**GOAL OF THE EXERCISE**
Only lines holding "split" are needed; copy each of them from the data below.

**LISTED RECORDS**
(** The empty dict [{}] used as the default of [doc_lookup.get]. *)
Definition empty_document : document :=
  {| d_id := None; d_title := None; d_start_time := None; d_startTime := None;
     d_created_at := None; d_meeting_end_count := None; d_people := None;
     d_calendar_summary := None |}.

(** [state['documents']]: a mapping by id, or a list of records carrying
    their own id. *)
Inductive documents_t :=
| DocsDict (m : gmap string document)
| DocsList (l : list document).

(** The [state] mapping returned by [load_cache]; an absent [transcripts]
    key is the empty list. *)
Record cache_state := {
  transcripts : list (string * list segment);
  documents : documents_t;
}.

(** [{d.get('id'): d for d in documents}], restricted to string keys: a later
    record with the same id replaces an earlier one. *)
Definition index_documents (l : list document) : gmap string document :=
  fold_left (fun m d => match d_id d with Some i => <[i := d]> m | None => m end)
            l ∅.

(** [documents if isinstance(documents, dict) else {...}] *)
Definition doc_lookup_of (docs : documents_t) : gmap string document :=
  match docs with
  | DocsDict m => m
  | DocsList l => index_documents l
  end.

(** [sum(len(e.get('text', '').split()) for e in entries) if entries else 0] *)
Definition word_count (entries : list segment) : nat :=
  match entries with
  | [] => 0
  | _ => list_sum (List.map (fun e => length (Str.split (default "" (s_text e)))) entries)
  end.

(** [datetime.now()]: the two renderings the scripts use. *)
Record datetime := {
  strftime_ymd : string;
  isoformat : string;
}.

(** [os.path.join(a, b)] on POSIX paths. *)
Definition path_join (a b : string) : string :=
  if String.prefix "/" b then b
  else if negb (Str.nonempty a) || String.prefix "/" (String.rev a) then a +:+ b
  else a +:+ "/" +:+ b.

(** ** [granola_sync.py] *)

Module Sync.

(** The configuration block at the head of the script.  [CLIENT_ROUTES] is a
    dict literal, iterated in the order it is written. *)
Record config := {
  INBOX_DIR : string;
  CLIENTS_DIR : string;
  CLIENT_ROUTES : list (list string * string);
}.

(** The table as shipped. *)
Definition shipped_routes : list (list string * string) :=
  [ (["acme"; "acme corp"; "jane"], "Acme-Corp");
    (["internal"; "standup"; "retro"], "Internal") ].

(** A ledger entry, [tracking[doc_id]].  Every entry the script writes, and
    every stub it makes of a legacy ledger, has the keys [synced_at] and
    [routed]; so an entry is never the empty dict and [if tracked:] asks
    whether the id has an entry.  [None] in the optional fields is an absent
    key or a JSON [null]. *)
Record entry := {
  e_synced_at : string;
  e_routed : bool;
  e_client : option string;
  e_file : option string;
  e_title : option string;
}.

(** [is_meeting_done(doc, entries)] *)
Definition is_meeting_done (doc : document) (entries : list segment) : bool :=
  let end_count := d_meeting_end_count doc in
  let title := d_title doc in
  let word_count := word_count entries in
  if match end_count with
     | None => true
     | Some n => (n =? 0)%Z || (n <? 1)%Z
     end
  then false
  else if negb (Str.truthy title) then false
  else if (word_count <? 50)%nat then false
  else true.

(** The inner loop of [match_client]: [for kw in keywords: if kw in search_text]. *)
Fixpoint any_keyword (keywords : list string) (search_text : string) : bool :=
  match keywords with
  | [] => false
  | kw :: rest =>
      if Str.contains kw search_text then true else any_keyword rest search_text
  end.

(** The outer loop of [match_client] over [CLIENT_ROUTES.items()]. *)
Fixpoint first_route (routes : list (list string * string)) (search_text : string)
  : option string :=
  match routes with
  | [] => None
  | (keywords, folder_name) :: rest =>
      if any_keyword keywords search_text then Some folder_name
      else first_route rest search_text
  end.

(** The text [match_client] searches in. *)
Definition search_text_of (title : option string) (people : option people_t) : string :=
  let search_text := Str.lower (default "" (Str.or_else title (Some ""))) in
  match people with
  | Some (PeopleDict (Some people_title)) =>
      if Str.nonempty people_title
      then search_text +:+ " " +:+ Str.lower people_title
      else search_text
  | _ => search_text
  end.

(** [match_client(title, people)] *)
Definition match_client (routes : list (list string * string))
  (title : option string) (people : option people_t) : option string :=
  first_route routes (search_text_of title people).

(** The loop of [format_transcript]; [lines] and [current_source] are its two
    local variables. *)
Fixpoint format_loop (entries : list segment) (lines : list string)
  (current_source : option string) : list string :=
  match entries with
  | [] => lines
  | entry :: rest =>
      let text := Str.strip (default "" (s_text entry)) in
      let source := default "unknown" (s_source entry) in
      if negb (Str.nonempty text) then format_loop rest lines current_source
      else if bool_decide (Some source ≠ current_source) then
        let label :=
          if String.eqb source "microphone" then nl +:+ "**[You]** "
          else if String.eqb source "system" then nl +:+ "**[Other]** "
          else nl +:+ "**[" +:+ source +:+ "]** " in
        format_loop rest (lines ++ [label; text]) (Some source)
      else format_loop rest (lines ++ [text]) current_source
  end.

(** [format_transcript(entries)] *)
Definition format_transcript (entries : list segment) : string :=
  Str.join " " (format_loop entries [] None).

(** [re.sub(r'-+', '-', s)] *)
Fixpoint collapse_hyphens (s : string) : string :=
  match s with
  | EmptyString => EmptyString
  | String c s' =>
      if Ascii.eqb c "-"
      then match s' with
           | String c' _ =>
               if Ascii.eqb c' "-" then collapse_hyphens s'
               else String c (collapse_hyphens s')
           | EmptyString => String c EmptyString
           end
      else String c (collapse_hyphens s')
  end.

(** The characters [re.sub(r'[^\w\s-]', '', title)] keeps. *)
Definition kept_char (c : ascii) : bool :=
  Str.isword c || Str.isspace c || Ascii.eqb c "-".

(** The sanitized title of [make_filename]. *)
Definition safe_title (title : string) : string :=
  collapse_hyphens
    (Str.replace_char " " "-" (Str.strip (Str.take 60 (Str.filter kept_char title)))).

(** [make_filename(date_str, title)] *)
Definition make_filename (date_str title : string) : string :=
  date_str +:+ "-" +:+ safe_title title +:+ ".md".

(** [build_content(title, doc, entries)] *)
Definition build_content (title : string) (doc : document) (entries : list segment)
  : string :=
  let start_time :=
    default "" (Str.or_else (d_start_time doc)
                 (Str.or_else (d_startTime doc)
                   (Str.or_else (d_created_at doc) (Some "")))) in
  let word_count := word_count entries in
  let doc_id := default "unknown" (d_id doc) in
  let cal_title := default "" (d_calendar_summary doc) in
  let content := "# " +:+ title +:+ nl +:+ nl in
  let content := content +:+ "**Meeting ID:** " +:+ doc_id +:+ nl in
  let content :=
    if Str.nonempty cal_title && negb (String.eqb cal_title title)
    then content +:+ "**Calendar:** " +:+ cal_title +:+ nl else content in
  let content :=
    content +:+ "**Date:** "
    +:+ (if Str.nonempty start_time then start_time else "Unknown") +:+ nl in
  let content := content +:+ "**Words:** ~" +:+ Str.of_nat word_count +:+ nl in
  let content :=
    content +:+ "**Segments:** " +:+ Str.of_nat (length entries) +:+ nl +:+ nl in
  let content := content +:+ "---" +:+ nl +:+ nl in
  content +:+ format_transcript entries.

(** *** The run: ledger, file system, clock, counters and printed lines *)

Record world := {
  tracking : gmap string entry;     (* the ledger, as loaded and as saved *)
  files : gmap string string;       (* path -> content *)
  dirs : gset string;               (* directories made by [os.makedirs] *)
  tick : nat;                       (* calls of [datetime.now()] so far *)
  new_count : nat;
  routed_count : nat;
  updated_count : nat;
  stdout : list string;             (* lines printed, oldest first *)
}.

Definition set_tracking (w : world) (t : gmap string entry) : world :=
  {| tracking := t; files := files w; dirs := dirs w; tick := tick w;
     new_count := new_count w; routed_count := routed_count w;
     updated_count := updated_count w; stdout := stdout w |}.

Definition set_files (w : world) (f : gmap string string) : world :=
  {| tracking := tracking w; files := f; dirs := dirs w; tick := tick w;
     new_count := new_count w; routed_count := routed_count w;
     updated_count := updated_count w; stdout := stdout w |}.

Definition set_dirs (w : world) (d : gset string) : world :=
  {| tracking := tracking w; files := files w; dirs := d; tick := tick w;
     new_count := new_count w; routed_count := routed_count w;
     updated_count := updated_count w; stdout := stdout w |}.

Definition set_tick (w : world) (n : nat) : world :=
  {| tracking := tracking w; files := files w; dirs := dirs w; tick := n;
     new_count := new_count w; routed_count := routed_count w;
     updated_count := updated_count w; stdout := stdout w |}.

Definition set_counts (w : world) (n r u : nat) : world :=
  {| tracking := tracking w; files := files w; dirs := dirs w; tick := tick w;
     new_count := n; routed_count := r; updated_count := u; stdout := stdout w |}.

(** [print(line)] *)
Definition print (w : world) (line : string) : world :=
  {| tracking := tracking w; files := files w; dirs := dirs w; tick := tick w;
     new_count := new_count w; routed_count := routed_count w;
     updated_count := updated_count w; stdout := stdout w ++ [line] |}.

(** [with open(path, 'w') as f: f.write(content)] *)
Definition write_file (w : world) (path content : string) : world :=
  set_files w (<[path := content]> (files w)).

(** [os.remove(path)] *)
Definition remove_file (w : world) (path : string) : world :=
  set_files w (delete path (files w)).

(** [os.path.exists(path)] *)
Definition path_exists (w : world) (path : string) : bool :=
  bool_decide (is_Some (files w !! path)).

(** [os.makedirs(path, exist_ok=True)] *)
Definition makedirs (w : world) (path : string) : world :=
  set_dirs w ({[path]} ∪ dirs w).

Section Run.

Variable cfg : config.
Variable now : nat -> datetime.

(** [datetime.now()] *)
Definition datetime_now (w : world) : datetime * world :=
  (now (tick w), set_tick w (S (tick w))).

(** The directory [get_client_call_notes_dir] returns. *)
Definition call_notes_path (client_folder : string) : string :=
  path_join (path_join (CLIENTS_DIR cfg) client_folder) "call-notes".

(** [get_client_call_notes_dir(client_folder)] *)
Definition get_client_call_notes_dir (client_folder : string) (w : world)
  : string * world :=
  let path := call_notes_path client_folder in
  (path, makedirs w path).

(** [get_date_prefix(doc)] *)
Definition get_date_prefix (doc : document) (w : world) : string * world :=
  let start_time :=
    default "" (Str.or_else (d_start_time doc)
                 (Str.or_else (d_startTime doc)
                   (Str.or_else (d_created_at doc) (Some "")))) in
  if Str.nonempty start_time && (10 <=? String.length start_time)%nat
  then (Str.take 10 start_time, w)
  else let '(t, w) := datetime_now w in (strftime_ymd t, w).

**ANSWER TO THIS PROBLEM**
(** [sum(len(e.get('text', '').split()) for e in entries) if entries else 0] *)
  | _ => list_sum (List.map (fun e => length (Str.split (default "" (s_text e)))) entries)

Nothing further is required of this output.